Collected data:

Lemma getlines_dims l : forall fuel pre,
  Forall (fun x => x <> 44) pre -> pre <> [] -> Forall (in_u 64) l ->
  (length (pre ++ tail_text l) <= fuel)%nat ->
  getlines fuel (pre ++ tail_text l) = pre :: ((fun b => 32 :: dim_text b) <$> l).
Proof.
  induction l as [|b l IH]; intros fuel pre Hpre Hne Hl Hf.
  - cbn [tail_text fmap list_fmap] in *. rewrite app_nil_r in *. destruct fuel, pre; simpl in Hf; try lia; try done.
    cbn [getlines]. by rewrite until_all.
  - apply Forall_cons in Hl as [Hb Hl]. cbn [tail_text] in *.
    destruct fuel as [|fuel]; [rewrite length_app in Hf; simpl in Hf; lia|].
    change (32 :: dim_text b ++ tail_text l) with ((32 :: dim_text b) ++ tail_text l) in *.
    destruct pre as [|c pre]; [done|]. cbn [getlines app].
    change (c :: pre ++ 44 :: ?x) with ((c :: pre) ++ 44 :: x). rewrite until_app by done. cbn [fst snd].
    destruct (dim_text_spec b Hb) as (_ & Hd & _).
    change (32 :: dim_text b ++ tail_text l) with ((32 :: dim_text b) ++ tail_text l).
    rewrite IH; [done| |done|done|].
    + apply Forall_cons. split; [done|]. by apply digit_not.
    + rewrite length_app in Hf. cbn [length] in Hf. lia.
Qed.

(** The dimensions come back from the text of the shape. *)
Lemma dims_roundtrip shape :
  Forall (in_u 64) shape -> omap stoul (getlines (length (dims_text shape)) (dims_text shape)) = shape.
Proof.
  intros Hs. destruct shape as [|a [|b l]]; [done| |].
  - pose proof (proj1 (Forall_singleton _ _) Hs) as Ha. destruct (dim_text_spec a Ha) as (Hd & Hdig & Hne).
    destruct (stoul_digits _ a Hdig Hne Hd Ha) as [E _].
    unfold dims_text. destruct (dim_text a) as [|c t] eqn:Et; [done|]. cbn [app length getlines].
    change (c :: t ++ [44]) with ((c :: t) ++ 44 :: []). rewrite until_app by by apply digit_not. cbn [fst snd].
    destruct (length (t ++ [44])); cbn [getlines omap list_omap]; by rewrite E.
  - apply Forall_cons in Hs as [Ha Hl]. destruct (dim_text_spec a Ha) as (Hd & Hdig & Hne).
    destruct (stoul_digits _ a Hdig Hne Hd Ha) as [E _]. unfold dims_text.
    rewrite getlines_dims; [|by apply digit_not|done|done|done]. cbn [omap list_omap]. rewrite E. f_equal.
    clear -Hl. induction Hl as [|c l' Hc Hl IH]; [done|]. cbn [fmap list_fmap omap list_omap].
    destruct (dim_text_spec c Hc) as (Hd & Hdig & Hne). destruct (stoul_digits _ c Hdig Hne Hd Hc) as [_ ->].
    f_equal. exact IH.
Qed.

Lemma dims_no_paren shape : Forall (in_u 64) shape -> Forall (fun x => x <> 41) (dims_text shape).
Proof.
  intros Hs. destruct shape as [|a [|b l]]; [by apply Forall_nil| |].
  - pose proof (proj1 (Forall_singleton _ _) Hs) as Ha. apply Forall_app. split; [|by apply Forall_singleton].
    apply digit_not; [done|]. by apply dim_text_spec.
  - apply Forall_cons in Hs as [Ha Hl]. unfold dims_text. apply Forall_app. split.
    + apply digit_not; [done|]. by apply dim_text_spec.
    + induction Hl as [|c l' Hc Hl IH]; [by apply Forall_nil|]. cbn [tail_text].
      apply Forall_cons. split; [done|]. apply Forall_cons. split; [done|]. apply Forall_app. split; [|exact IH].
      apply digit_not; [done|]. by apply dim_text_spec.
Qed.

Lemma parse_header_roundtrip d fortran sh pad :
  Forall (in_u 64) sh ->
  parse_header (npy_header d fortran sh pad) =
    Ok {| dtype_size_in_bytes := npy_size d; shape := sh; fortran_order := fortran |}.
Proof.
  intros Hs. unfold parse_header, npy_header.
  assert (Hshape : search match_shape (codes "{'descr': '" ++ npy_descr d ++ codes "', 'fortran_order': " ++
    codes (if fortran then "True" else "False") ++ codes ", 'shape': (" ++ dims_text sh ++ codes "), }" ++ pad) =
    Some (dims_text sh)).
  { assert (Hu : until 41 (dims_text sh ++ codes "), }" ++ pad) = (dims_text sh, 41 :: codes ", }" ++ pad))
      by by apply (until_app 41 _ (codes ", }" ++ pad)), dims_no_paren.
    revert Hu. generalize (dims_text sh ++ codes "), }" ++ pad) as tl. generalize (dims_text sh) as dt.
    intros dt tl Hu. destruct d, fortran; lazy -[until]; by rewrite Hu. }
  rewrite Hshape, dims_roundtrip by done. by destruct d, fortran.
Qed.

Section NumpyRoundtrip.
Context {S : Type} `{St : StreamWrapperBase S}.

Lemma read_exactly_split (s : S) pre bs rest n what :
  at_split s pre (bs ++ rest) -> n = Z.of_nat (length bs) ->
  exists s', read_exactly n what s = Ok (bs, s') /\ at_split s' (pre ++ bs) rest.
Proof.
  intros Hs Hn. destruct (read_split s pre bs rest n Hs Hn) as (s' & E & H'). exists s'. split; [|done].
  unfold read_exactly. rewrite E. cbn [obind fst]. by rewrite Hn, Z.eqb_refl.
Qed.

Lemma load_header_spec (s : S) header data h :
  stream_ok s -> contents s = npy_file header data -> Z.of_nat (length header) < 2 ^ 16 ->
  parse_header header = Ok h ->
  exists s' offset, load_header s = Ok (h, offset, s') /\
    at_split s' (take (length (npy_file header [])) (npy_file header data)) data.
Proof.
  intros Hok Hc Hl Hparse. unfold load_header.
  destruct (seek_law s 0 Hok ltac:(lia)) as (s0 & -> & Hok0 & Hc0 & Hp0). cbn [obind fst snd].
  assert (H0 : at_split s0 [] (npy_file header data)) by (split; [done|]; by rewrite Hc0, Hc).
  destruct (read_exactly_split s0 _ _ _ 6 "Problem reading numpy magic number" H0) as (s1 & -> & H1); [done|].
  cbn [obind fst snd]. rewrite bool_decide_true by done.
  destruct (read_exactly_split s1 _ _ _ 1 "Problem reading numpy major version" H1) as (s2 & -> & H2); [done|].
  cbn [obind fst snd].
  destruct (read_exactly_split s2 _ _ _ 1 "Problem reading numpy minor version" H2) as (s3 & -> & H3); [done|].
  cbn [obind fst snd]. rewrite (bool_decide_true ([1] = [1])), (bool_decide_true ([0] = [0])) by done. cbn [andb obind].
  destruct (read_exactly_split s3 _ _ _ 2 "Problem reading numpy header length" H3) as (s4 & -> & H4);
    [by rewrite length_le_bytes|]. cbn [obind fst snd]. rewrite le_value_bytes by lia.
  destruct (read_exactly_split s4 _ _ _ (Z.of_nat (length header)) "Problem reading numpy header" H4) as (s5 & -> & H5); [done|].
  cbn [obind fst snd]. rewrite Hparse. cbn [obind]. rewrite (tell_law s5 (proj1 H5)), (proj2 (proj2 H5)).
  assert (Hlen : Z.of_nat (length (((((([] ++ NPY_MAGIC_NUMBER) ++ [1]) ++ [0]) ++
     le_bytes 2 (Z.of_nat (length header))) ++ header))) = Z.of_nat (length header) + 6 + 1 + 1 + 2).
  { rewrite !length_app, length_le_bytes. cbn [length]. change (length NPY_MAGIC_NUMBER) with 6%nat. lia. }
  rewrite Hlen, Z.eqb_refl. eexists s5, _. split; [done|].
  replace (take (length (npy_file header [])) (npy_file header data)) with
    ((((([] ++ NPY_MAGIC_NUMBER) ++ [1]) ++ [0]) ++ le_bytes 2 (Z.of_nat (length header))) ++ header); [done|].
  assert (Efile : npy_file header data = npy_file header [] ++ data)
    by (unfold npy_file; rewrite app_nil_r, <- !app_assoc; done).
  rewrite Efile, take_app_length. unfold npy_file. rewrite app_nil_r, <- !app_assoc. done.
Qed.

● **What you have to do**
In the records above, the line with "intros Hok Hc" marks the start and the line with "destruct (read_exactly_split s2" marks the end; copy that stretch exactly, both lines included, and nothing else.

● **Problem solution**
  intros Hok Hc Hl Hparse. unfold load_header.
  destruct (seek_law s 0 Hok ltac:(lia)) as (s0 & -> & Hok0 & Hc0 & Hp0). cbn [obind fst snd].
  assert (H0 : at_split s0 [] (npy_file header data)) by (split; [done|]; by rewrite Hc0, Hc).
  destruct (read_exactly_split s0 _ _ _ 6 "Problem reading numpy magic number" H0) as (s1 & -> & H1); [done|].
  cbn [obind fst snd]. rewrite bool_decide_true by done.
  destruct (read_exactly_split s1 _ _ _ 1 "Problem reading numpy major version" H1) as (s2 & -> & H2); [done|].
  cbn [obind fst snd].
  destruct (read_exactly_split s2 _ _ _ 1 "Problem reading numpy minor version" H2) as (s3 & -> & H3); [done|].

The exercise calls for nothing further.